### DIRECTIONS FOR THIS TASK
Only the lines from the top of the following listing through the line with "(** ** The events of a reservation *)" belong in your answer, exactly as written.

### THE DATA
(* ===== verification/ScriptRunnerProperties.v ===== *)
(** What the script runner promises along every interleaving of its tasks:
    the order of the events of a script, what a report says, and that a script
    whose process ends is reported. *)

From S2P Require Import Prelude PyText AgentCaches ProcessKiller ScriptRunner.

(** ** The events of a reservation *)

Definition events_of (rid : Z) (r : Runner) : list event :=
  filter (λ e, event_reservation e = rid) (pushed r).*1.

(** The start whose end has not been reported: instant and log; and, of a
    mock's starts, how many have their header to come. *)
Definition open_start : Type := option (Z * string).
Definition telling : Type := open_start * nat.

(** The events, in order: output and end belong to the last start, output is
    not empty, the end has an exit code and repeats the start's instant and
    log, a kill has a reason.  The output of a mock is its header, one after
    each start, which may come as late as after the end. *)
Fixpoint story (mock : bool) (st : telling) (evs : list event) : option telling :=
  match evs with
  | [] => Some st
  | Started _ _ t path :: evs => story mock (Some (t, path), if mock then S st.2 else st.2) evs
  | OutputChunk _ text _ :: evs =>
      if (if mock then bool_decide (st.2 ≠ 0%nat) else is_some st.1) && negb (bool_decide (text = []))
      then story mock (st.1, pred st.2) evs else None
  | Finished _ code t _ _ path killed reason :: evs =>
      if bool_decide (st.1 = Some (t, path)) && is_some code && (negb killed || is_some reason)
      then story mock (None, st.2) evs else None
  end.

Lemma story_app mock st a b : story mock st (a ++ b) = (st ← story mock st a ; story mock st b).
Proof.
  revert st. induction a as [|[| |] a IH]; intros st; simpl; [done|apply IH| |].
  - destruct (_ && _); [apply IH|done].
  - destruct (_ && _); [apply IH|done].
Qed.

Lemma events_of_push rid e sent r :
  events_of rid (push_event e sent r) =
    events_of rid r ++ (if bool_decide (event_reservation e = rid) then [e] else []).
Proof.
  unfold events_of, push_event. cbn. rewrite fmap_app, filter_app. f_equal. cbn.
  destruct (bool_decide_reflect (event_reservation e = rid)) as [H|H].
  - by rewrite decide_True.
  - by rewrite decide_False.
Qed.
(* ===== verification/AgentHandlers.v ===== *)
(** What an agent does with the frames the backend sends it
    ([src/agent/corelab_agent/ws_client.py], [_maybe_dispatch_rpc] and the
    branches of [_invoke_handler] that work on the agent's caches, and the
    manual kill).

    The readers below take a field of a validated frame; [Protocol] shows
    that the field is there and has its type, so their defaults are never
    used. *)

From S2P Require Import Prelude Schema AgentRpc Protocol AgentCaches.
From S2P Require Import ProcessKiller.

(** ** Fields of a validated frame *)

Definition text (v : json) : string := match v with JStr s => s | _ => "" end.
Definition integer (v : json) : Z := match v with JInt z => z | _ => 0 end.
Definition opt_integer (v : json) : option Z := match v with JInt z => Some z | _ => None end.
Definition boolean_of (v : json) : bool := match v with JBool b => b | _ => false end.
Definition items (v : json) : list json := match v with JList l => l | _ => [] end.
Definition entries (v : json) : list (string * json) := match v with JObj o => o | _ => [] end.
Definition opt_dict (v : json) : option json := match v with JObj _ => Some v | _ => None end.

(** The body of the loop of [policy_cache.apply_sync]. *)
Definition read_policy (entry : json) : PolicyEntry :=
  mkPolicyEntry (text (get_field "key" entry)) (boolean_of (get_field "enabled" entry))
    (text (get_field "severity" entry)) (opt_dict (get_field "threshold_value" entry))
    (opt_integer (get_field "grace_period_seconds" entry))
    (boolean_of (get_field "notify_admin" entry)).

Definition read_reservation (item : json) : ActiveReservation :=
  mkActiveReservation (integer (get_field "reservation_id" item)) (integer (get_field "gpu_id" item))
    (text (get_field "start_at" item)) (text (get_field "end_at" item))
    (text (get_field "status" item)) (opt_integer (get_field "gpu_memory_mb" item))
    (opt_integer (get_field "gpu_compute_share_pct" item)) (text (get_field "source" item)).

Section handlers.
Context (coerce : scalar → json → option json) (isoformat : Z → string).
Context (int_of_str : string → option Z).

(** [_parse_active_reservations] *)
Definition _parse_active_reservations (raw : list (string * json)) : gmap Z (list ActiveReservation) :=
  foldl (λ out p, match int_of_str p.1 with
                  | Some user_id => <[user_id := read_reservation <$> items p.2]> out
                  | None => out
                  end) ∅ raw.

(** One entry of [payload.entries], dumped in JSON mode. *)
Definition read_link_entry (entry : json) : string * CacheEntry :=
  (text (get_field "linux_username" entry),
   mkCacheEntry (integer <$> items (get_field "user_ids" entry))
     (_parse_active_reservations (entries (get_field "active_reservations" entry)))).

(** ** Handlers: the reply and the agent after it *)

Definition reply : Type := string * json.

Definition handle_policy_sync (p : json) (s : AgentState) : reply * AgentState :=
  let '(_, s) := apply_sync (integer (get_field "server_id" p))
                   (read_policy <$> items (get_field "policies" p))
                   (text (get_field "etag" p)) s in
  (("agent.policy.sync.response"%string,
    JObj [("ok", JBool true); ("applied", JBool true); ("etag_now", get_field "etag" p);
          ("error", JNull)]%string), s).

Definition handle_link_sync (p : json) (now : Z) (s : AgentState) : reply * AgentState :=
  let es := read_link_entry ∘ to_wire isoformat <$> items (get_field "entries" p) in
  let sid := integer (get_field "server_id" p) in
  let '(count, s) :=
    if bool_decide (text (get_field "mode" p) = "full"%string)
    then apply_full_snapshot sid es now s
    else apply_incremental sid es (text <$> items (get_field "removed_linux_usernames" p)) s in
  (("agent.account_link_cache.sync.response"%string,
    JObj [("ok", JBool true); ("applied", JBool true); ("entries_count", JInt count);
          ("error", JNull)]%string), s).

Definition handle_capability_sync (p : json) (s : AgentState) : reply * AgentState :=
  let es := items (get_field "capabilities" p) in
  (("agent.capability.sync.ack"%string,
    JObj [("ok", JBool true); ("applied_count", JInt (Z.of_nat (length es))); ("error", JNull)]%string),
   apply_capabilities
     ((λ e, (text (get_field "key" e), boolean_of (get_field "enabled" e))) <$> es) s).

Definition handle_gpu_kill (h : host) (mock : bool) (p : json) (s : AgentState) :
    reply * list (Z * Signal) :=
  let '(r, sent) := kill_pid h mock (integer (get_field "pid" p)) s in
  (("agent.gpu.kill_process.response"%string,
    JObj [("ok", JBool (kr_ok r)); ("killed", JBool (kr_killed r)); ("error", jopt JStr (kr_error r));
          ("mock_warning", jopt JStr (kr_mock_warning r))]%string), sent).

(** ** The receive loop *)

Inductive dispatched : Type :=
| closed_1003                         (* an invalid frame closes the connection *)
| not_rpc                             (* left to [on_message] *)
| answered (frame : json) (sent : list (Z * Signal))
| other_handler.                      (* a request not served from the caches *)

(** [_maybe_dispatch_rpc] on a decoded text; [env] feeds the defaults of the
    request, [reply_id] and [ts] are those of the reply's envelope. *)
Definition _maybe_dispatch_rpc (h : host) (mock : bool) (env : factories) (reply_id : string)
    (ts mono : Z) (raw : json) (s : AgentState) : dispatched * AgentState :=
  match parse_envelope coerce env raw with
  | Raise _ => (closed_1003, s)
  | Ok (envelope, p) =>
      let ty := envelope_type envelope in
      let respond (r : reply * AgentState) (sent : list (Z * Signal)) :=
        (answered (to_wire isoformat
           (make_envelope isoformat r.1.1 reply_id ts r.1.2
              (Some (text (get_field "id" envelope))))) sent, r.2) in
      if negb (bool_decide (ty ∈ RPC_REQUEST_TYPES)) then (not_rpc, s)
      else if bool_decide (ty = "backend.policy.sync"%string) then respond (handle_policy_sync p s) []
      else if bool_decide (ty = "backend.account_link_cache.sync"%string)
      then respond (handle_link_sync p mono s) []
      else if bool_decide (ty = "backend.capability.sync"%string) then respond (handle_capability_sync p s) []
      else if bool_decide (ty = "backend.gpu.kill_process"%string) then
        let '(r, sent) := handle_gpu_kill h mock p s in respond (r, s) sent
      else (other_handler, s)
  end.
End handlers.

### RESPONSE TO THE EXERCISE
(* ===== verification/ScriptRunnerProperties.v ===== *)
(** What the script runner promises along every interleaving of its tasks:
    the order of the events of a script, what a report says, and that a script
    whose process ends is reported. *)

From S2P Require Import Prelude PyText AgentCaches ProcessKiller ScriptRunner.

(** ** The events of a reservation *)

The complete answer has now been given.